Lemma remove_htlc_Ok u n pd :
  log_ok u → (n, pd) ∈ ul_list u → is_add pd = true →
  ∃ u', remove_htlc (pd_htlc_index pd) u = Ok u' ∧ log_ok u' ∧
    ul_list u' = ul_list (remove_node n u) ∧
    ul_modified_htlcs u' = ul_modified_htlcs u ∖ {[pd_htlc_index pd]} ∧
    ul_log_index u' = ul_log_index u ∧ ul_htlc_counter u' = ul_htlc_counter u.
Proof.
  intros H Hin Ha. unfold remove_htlc.
  assert (ul_htlc_index u !! pd_htlc_index pd = Some n) as Hn by (apply (lo_htlc u H); eauto).
  rewrite Hn. eexists. split_and!; [done | | done..].
  set (u' := set_ul_indices _ _ _). assert (log_ok u') as H'.
  { apply remove_node_ok; [done| |].
    - intros i m. simpl. split; [|by intros [? _]]. intros Hm. split; [done|]. intros ->.
      apply (lo_update u H) in Hm as (pd' & Hpd' & Ha' & _).
      rewrite (nodup_fst_inj _ _ _ _ (lo_nodes _ H) Hpd' Hin) in Ha'. congruence.
    - intros i m. simpl. rewrite lookup_delete_Some. split.
      + intros [Hi Hm]. split; [done|]. intros ->.
        apply (lo_htlc u H) in Hm as (pd' & Hpd' & _ & Hi').
        rewrite (nodup_fst_inj _ _ _ _ (lo_nodes _ H) Hpd' Hin) in Hi'. done.
      + intros [Hm Hne]. split; [|done]. intros <-. congruence. }
  destruct H'. by split.
Qed.

(** ** Pairs of logs *)

Section Pairs.
Context {HP : HashPrims}.

(** What a resolution owes the HTLC it resolves. *)
Definition resolves (r a : payment_descriptor) : Prop :=
  pd_amount a = pd_amount r ∧ (pd_entry_type r = Settle → pd_rhash a = sha256 (pd_rpreimage r)).

(** The resolutions of [u] against the HTLCs of [v]. *)
Record cross_ok (u v : update_log) : Prop := {
  co_parent n r : (n, r) ∈ ul_list u → is_resolution r = true →
    ∃ m a, (m, a) ∈ ul_list v ∧ is_add a = true ∧ pd_htlc_index a = pd_parent_index r ∧ resolves r a;
  co_modified n r : (n, r) ∈ ul_list u → is_resolution r = true → pd_parent_index r ∈ ul_modified_htlcs v;
  co_once n r n' r' : (n, r) ∈ ul_list u → (n', r') ∈ ul_list u → is_resolution r = true →
    is_resolution r' = true → pd_parent_index r = pd_parent_index r' → n = n';
}.

Record pair_ok (u v : update_log) : Prop := {
  po_left : log_ok u;
  po_right : log_ok v;
  po_cross : cross_ok u v;
  po_cross' : cross_ok v u;
}.

Lemma pair_ok_sym u v : pair_ok u v → pair_ok v u.
Proof. intros []. by split. Qed.

Lemma resolution_not_add pd : is_resolution pd = true → is_add pd = false.
Proof. unfold is_resolution, is_add. by destruct (pd_entry_type pd). Qed.
Lemma same_content_is_resolution a b : same_content a b → is_resolution a = is_resolution b.
Proof. intros H. unfold is_resolution. by rewrite (sc_type _ _ H). Qed.
Lemma add_not_fee pd : is_add pd = true → pd_entry_type pd ≠ FeeUpdate.
Proof. unfold is_add. by destruct (pd_entry_type pd). Qed.
Lemma resolution_not_fee pd : is_resolution pd = true → pd_entry_type pd ≠ FeeUpdate.
Proof. unfold is_resolution. by destruct (pd_entry_type pd). Qed.
Lemma entry_kinds pd : pd_entry_type pd ≠ FeeUpdate → is_add pd = false → is_resolution pd = true.
Proof. unfold is_add, is_resolution. by destruct (pd_entry_type pd). Qed.

Lemma resolves_content r r' a a' :
  same_content r' r → same_content a' a → is_resolution r = true → is_add a = true →
  resolves r a → resolves r' a'.
Proof.
  intros Hr Ha Hres Hadd [Hamt Hpre]. split.
  - rewrite (sc_amount _ _ Hr), (sc_amount _ _ Ha); auto using add_not_fee, resolution_not_fee.
  - rewrite (sc_type _ _ Hr), (sc_rhash _ _ Ha), (sc_preimage _ _ Hr). done.
Qed.

(** *** Entries come *)

(** The logs afterwards have at most the entries of before. *)
Definition content_below (u' u : update_log) : Prop :=
  ∀ n pd, (n, pd) ∈ ul_list u' → ∃ pd0, (n, pd0) ∈ ul_list u ∧ same_content pd pd0.

Lemma content_below_refl u : content_below u u.
Proof. intros n pd Hin. eauto. Qed.

Lemma cross_ok_grow u u' v v' :
  cross_ok u v → content_below u' u →
  (∀ m a, (m, a) ∈ ul_list v → is_add a = true → ∃ a', (m, a') ∈ ul_list v' ∧ same_content a' a) →
  ul_modified_htlcs v ⊆ ul_modified_htlcs v' →
  cross_ok u' v'.
Proof.
  intros H Hu Hv Hm. split.
  - intros n r (r0 & Hin & Hs)%Hu Hr. rewrite (same_content_is_resolution _ _ Hs) in Hr.
    destruct (co_parent _ _ H _ _ Hin Hr) as (m & a & Ha & Hadd & Hi & Hres).
    destruct (Hv _ _ Ha Hadd) as (a' & Ha' & Hsa). exists m, a'. split_and!; [done| | |].
    + by rewrite (same_content_is_add _ _ Hsa).
    + by rewrite (sc_htlc _ _ Hsa), (sc_parent _ _ Hs).
    + by apply (resolves_content r0 r a a').
  - intros n r (r0 & Hin & Hs)%Hu Hr. rewrite (same_content_is_resolution _ _ Hs) in Hr.
    rewrite (sc_parent _ _ Hs). apply Hm. by apply (co_modified _ _ H n).
  - intros n r n' r' (r0 & Hin & Hs)%Hu (r0' & Hin' & Hs')%Hu Hr Hr' Hp.
    rewrite (same_content_is_resolution _ _ Hs) in Hr. rewrite (same_content_is_resolution _ _ Hs') in Hr'.
    rewrite (sc_parent _ _ Hs), (sc_parent _ _ Hs') in Hp. by apply (co_once _ _ H n r0 n' r0').
Qed.

(** *** Compaction *)

(** Both chains' tails have removed it. *)
Definition locked (local_tail remote_tail : Z) (pd : payment_descriptor) : Prop :=
  let h := pd_remove_heights pd in
  dual_local h ≠ 0 ∧ dual_remote h ≠ 0 ∧ dual_local h ≤ local_tail ∧ dual_remote h ≤ remote_tail.

Record dropped (n : node) (u u' : update_log) : Prop := {
  dr_list : ul_list u' = ul_list (remove_node n u);
  dr_log : ul_log_index u' = ul_log_index u;
  dr_htlc : ul_htlc_counter u' = ul_htlc_counter u;
}.

(** One removal: a fee update, or a resolution with its HTLC. *)
Inductive compact_step (lt rt : Z) : update_log * update_log → update_log * update_log → Prop :=
| DropFee u u' v n pd :
    (n, pd) ∈ ul_list u → pd_entry_type pd = FeeUpdate → locked lt rt pd →
    log_ok u' → dropped n u u' → ul_modified_htlcs u' = ul_modified_htlcs u →
    compact_step lt rt (u, v) (u', v)
| DropPair u u' v v' n r m a :
    (n, r) ∈ ul_list u → is_resolution r = true → locked lt rt r →
    (m, a) ∈ ul_list v → is_add a = true → pd_htlc_index a = pd_parent_index r →
    log_ok u' → dropped n u u' → ul_modified_htlcs u' = ul_modified_htlcs u →
    log_ok v' → dropped m v v' → ul_modified_htlcs v' = ul_modified_htlcs v ∖ {[pd_parent_index r]} →
    compact_step lt rt (u, v) (u', v').

Lemma dropped_elem n u u' : dropped n u u' → ∀ m pd, (m, pd) ∈ ul_list u' ↔ (m, pd) ∈ ul_list u ∧ m ≠ n.
Proof. intros H m pd. rewrite (dr_list _ _ _ H). apply remove_elem. Qed.

Lemma dropped_below n u u' : dropped n u u' → content_below u' u.
Proof. intros H m pd [Hin _]%(dropped_elem _ _ _ H). eauto. Qed.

> _Work instructions_: Reproduce exactly, and only, the lines from the start of the entries through the one that contains "in Hi'. done.".

> _Exercise output_:
Lemma remove_htlc_Ok u n pd :
  log_ok u → (n, pd) ∈ ul_list u → is_add pd = true →
  ∃ u', remove_htlc (pd_htlc_index pd) u = Ok u' ∧ log_ok u' ∧
    ul_list u' = ul_list (remove_node n u) ∧
    ul_modified_htlcs u' = ul_modified_htlcs u ∖ {[pd_htlc_index pd]} ∧
    ul_log_index u' = ul_log_index u ∧ ul_htlc_counter u' = ul_htlc_counter u.
Proof.
  intros H Hin Ha. unfold remove_htlc.
  assert (ul_htlc_index u !! pd_htlc_index pd = Some n) as Hn by (apply (lo_htlc u H); eauto).
  rewrite Hn. eexists. split_and!; [done | | done..].
  set (u' := set_ul_indices _ _ _). assert (log_ok u') as H'.
  { apply remove_node_ok; [done| |].
    - intros i m. simpl. split; [|by intros [? _]]. intros Hm. split; [done|]. intros ->.
      apply (lo_update u H) in Hm as (pd' & Hpd' & Ha' & _).
      rewrite (nodup_fst_inj _ _ _ _ (lo_nodes _ H) Hpd' Hin) in Ha'. congruence.
    - intros i m. simpl. rewrite lookup_delete_Some. split.
      + intros [Hi Hm]. split; [done|]. intros ->.
        apply (lo_htlc u H) in Hm as (pd' & Hpd' & _ & Hi').
        rewrite (nodup_fst_inj _ _ _ _ (lo_nodes _ H) Hpd' Hin) in Hi'. done.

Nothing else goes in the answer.